§ ASSIGNMENT
Reproduce exactly, and only, the lines below from the one containing "(expected_ref o ref)." through the one containing "base (λ r, r".

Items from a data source
________________________________________

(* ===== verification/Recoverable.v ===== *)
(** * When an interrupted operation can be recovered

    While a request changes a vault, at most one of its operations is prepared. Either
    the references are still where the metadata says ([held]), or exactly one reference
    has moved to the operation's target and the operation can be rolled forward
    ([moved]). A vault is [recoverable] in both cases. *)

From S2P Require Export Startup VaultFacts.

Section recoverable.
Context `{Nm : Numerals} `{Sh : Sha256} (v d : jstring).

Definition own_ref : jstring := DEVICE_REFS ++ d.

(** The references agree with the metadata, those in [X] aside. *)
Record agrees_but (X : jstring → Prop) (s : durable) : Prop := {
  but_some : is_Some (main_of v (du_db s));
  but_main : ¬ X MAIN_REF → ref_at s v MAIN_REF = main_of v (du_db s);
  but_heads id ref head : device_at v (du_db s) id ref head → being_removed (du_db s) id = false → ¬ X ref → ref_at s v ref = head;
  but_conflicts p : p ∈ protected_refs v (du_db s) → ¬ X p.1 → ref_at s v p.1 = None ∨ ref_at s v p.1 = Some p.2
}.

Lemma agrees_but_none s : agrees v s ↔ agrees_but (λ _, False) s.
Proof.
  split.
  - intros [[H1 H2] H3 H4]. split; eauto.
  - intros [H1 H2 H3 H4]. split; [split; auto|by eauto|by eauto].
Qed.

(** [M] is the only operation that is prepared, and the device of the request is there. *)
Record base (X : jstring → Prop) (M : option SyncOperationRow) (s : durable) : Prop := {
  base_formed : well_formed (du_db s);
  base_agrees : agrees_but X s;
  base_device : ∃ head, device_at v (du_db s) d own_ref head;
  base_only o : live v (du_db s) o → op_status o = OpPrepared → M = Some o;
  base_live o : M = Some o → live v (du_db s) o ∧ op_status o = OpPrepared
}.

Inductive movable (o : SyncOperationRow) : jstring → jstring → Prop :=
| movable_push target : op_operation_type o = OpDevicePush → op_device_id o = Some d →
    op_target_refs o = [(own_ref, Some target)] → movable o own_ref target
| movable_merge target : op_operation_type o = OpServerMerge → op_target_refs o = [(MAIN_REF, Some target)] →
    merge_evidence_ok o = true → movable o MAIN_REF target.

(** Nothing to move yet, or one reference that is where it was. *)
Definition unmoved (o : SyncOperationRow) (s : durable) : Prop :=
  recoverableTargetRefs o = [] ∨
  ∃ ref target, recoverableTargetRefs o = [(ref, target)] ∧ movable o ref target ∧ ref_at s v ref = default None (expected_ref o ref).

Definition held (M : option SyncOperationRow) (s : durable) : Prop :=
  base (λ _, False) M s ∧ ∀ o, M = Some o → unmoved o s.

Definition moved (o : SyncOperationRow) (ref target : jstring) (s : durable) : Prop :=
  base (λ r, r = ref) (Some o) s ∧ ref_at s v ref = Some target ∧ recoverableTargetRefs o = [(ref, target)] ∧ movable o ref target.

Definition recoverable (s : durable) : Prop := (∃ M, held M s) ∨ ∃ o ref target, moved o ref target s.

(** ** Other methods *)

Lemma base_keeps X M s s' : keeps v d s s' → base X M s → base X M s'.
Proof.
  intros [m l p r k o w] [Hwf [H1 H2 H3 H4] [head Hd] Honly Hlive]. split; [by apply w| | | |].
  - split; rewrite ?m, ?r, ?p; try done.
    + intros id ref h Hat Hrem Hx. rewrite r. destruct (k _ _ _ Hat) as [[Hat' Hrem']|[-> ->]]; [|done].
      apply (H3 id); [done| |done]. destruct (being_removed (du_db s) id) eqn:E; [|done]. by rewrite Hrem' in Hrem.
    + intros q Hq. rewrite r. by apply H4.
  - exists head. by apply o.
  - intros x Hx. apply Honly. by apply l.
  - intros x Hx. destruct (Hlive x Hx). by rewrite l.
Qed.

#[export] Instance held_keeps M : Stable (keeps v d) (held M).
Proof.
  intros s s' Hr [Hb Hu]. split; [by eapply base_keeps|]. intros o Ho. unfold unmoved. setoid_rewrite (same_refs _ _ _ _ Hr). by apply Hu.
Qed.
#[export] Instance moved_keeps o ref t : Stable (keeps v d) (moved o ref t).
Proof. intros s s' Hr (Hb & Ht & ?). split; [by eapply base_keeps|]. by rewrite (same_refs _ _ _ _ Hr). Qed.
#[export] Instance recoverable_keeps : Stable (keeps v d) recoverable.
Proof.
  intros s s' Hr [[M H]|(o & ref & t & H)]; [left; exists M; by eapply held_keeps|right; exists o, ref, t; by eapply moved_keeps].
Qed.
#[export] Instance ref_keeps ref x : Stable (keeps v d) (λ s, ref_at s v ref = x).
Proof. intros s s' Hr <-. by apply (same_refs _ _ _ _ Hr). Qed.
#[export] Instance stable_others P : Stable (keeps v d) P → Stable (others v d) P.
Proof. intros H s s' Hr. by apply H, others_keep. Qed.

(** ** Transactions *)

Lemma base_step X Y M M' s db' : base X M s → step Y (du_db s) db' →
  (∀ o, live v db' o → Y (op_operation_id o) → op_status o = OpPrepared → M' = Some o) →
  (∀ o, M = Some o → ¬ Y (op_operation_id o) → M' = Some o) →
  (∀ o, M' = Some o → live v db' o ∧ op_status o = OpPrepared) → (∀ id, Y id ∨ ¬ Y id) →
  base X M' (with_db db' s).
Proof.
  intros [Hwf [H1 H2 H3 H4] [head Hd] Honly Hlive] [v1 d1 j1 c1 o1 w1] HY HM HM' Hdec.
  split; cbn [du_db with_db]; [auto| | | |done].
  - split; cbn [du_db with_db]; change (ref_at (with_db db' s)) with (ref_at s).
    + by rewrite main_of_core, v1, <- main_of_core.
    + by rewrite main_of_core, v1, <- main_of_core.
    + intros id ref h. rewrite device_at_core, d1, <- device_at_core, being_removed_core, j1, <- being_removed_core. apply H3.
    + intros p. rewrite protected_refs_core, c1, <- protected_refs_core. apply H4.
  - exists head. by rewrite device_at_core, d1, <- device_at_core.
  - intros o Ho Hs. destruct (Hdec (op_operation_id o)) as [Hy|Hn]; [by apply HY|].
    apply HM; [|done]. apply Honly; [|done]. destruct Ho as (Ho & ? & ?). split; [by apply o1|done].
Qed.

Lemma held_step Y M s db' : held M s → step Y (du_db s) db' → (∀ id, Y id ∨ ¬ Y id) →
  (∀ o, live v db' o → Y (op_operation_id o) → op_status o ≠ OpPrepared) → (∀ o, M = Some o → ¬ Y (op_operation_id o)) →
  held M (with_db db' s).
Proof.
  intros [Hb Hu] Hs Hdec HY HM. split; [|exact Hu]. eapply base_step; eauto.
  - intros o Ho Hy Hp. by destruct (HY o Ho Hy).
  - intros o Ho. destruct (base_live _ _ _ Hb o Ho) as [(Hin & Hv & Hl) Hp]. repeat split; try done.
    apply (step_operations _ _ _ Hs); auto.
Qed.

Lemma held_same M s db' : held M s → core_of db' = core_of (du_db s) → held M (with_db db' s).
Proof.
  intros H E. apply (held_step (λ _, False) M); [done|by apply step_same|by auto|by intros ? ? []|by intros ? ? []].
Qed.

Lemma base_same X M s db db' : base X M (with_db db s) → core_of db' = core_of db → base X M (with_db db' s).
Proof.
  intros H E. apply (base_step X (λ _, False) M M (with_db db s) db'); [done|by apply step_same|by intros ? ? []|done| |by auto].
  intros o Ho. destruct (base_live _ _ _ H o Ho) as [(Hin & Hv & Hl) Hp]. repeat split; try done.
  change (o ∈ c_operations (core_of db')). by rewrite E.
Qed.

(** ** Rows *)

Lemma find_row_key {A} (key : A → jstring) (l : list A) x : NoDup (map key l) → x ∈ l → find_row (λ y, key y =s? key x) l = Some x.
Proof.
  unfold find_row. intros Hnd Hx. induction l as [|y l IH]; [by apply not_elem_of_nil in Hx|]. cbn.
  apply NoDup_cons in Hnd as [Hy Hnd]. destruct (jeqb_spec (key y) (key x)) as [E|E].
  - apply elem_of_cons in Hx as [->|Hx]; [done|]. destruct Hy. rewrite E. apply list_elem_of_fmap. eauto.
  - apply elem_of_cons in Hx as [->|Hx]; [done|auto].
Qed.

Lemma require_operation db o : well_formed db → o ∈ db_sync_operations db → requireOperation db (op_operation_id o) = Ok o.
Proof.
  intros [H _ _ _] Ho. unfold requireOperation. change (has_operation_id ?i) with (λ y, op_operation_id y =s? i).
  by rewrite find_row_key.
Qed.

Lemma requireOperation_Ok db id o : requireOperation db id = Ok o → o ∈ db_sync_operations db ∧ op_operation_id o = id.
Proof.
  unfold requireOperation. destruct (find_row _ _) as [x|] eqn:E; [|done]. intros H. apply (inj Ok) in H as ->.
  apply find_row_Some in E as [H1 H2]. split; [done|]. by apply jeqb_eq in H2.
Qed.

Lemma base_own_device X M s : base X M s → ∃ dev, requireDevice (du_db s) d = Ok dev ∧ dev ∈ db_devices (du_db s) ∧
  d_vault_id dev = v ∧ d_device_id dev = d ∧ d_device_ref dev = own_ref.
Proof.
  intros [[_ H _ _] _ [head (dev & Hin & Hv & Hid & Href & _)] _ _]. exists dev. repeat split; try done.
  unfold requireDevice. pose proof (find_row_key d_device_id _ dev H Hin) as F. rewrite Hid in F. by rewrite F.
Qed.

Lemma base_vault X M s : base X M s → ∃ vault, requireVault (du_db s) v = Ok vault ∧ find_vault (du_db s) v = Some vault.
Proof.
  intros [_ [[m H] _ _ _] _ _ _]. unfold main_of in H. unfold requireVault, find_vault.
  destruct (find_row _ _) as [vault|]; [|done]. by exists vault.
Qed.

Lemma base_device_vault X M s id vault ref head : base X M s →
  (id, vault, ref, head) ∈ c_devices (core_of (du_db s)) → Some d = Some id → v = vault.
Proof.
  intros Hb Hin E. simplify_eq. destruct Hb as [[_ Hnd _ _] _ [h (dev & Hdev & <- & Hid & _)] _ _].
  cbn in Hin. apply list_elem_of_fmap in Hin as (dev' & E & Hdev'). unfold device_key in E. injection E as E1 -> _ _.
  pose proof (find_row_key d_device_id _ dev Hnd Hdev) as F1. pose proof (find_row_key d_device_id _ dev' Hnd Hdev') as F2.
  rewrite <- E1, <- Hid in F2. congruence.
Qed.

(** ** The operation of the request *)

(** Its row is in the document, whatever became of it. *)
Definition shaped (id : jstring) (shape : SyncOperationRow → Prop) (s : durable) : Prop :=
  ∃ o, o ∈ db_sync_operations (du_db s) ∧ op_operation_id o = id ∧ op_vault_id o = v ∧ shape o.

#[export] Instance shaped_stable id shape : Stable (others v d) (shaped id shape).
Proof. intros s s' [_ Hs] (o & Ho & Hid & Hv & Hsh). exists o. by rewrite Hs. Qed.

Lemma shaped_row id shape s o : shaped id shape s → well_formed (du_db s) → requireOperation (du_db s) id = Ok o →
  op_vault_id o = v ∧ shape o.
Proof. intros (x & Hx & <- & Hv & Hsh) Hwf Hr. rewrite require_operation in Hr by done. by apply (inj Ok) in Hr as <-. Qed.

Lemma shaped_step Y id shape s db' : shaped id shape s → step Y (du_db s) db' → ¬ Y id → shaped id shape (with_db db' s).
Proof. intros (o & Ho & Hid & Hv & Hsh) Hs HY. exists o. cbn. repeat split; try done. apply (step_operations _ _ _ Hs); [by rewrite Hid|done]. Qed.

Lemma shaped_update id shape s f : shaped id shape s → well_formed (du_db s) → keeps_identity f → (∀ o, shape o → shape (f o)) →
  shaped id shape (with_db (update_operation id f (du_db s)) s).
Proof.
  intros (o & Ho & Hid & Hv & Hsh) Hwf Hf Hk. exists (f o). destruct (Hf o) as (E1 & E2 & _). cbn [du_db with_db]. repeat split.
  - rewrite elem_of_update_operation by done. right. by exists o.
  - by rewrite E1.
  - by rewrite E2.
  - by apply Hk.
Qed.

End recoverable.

________________________________________

§ FINAL ANSWER
  ∃ ref target, recoverableTargetRefs o = [(ref, target)] ∧ movable o ref target ∧ ref_at s v ref = default None (expected_ref o ref).

Definition held (M : option SyncOperationRow) (s : durable) : Prop :=
  base (λ _, False) M s ∧ ∀ o, M = Some o → unmoved o s.

Definition moved (o : SyncOperationRow) (ref target : jstring) (s : durable) : Prop :=
  base (λ r, r = ref) (Some o) s ∧ ref_at s v ref = Some target ∧ recoverableTargetRefs o = [(ref, target)] ∧ movable o ref target.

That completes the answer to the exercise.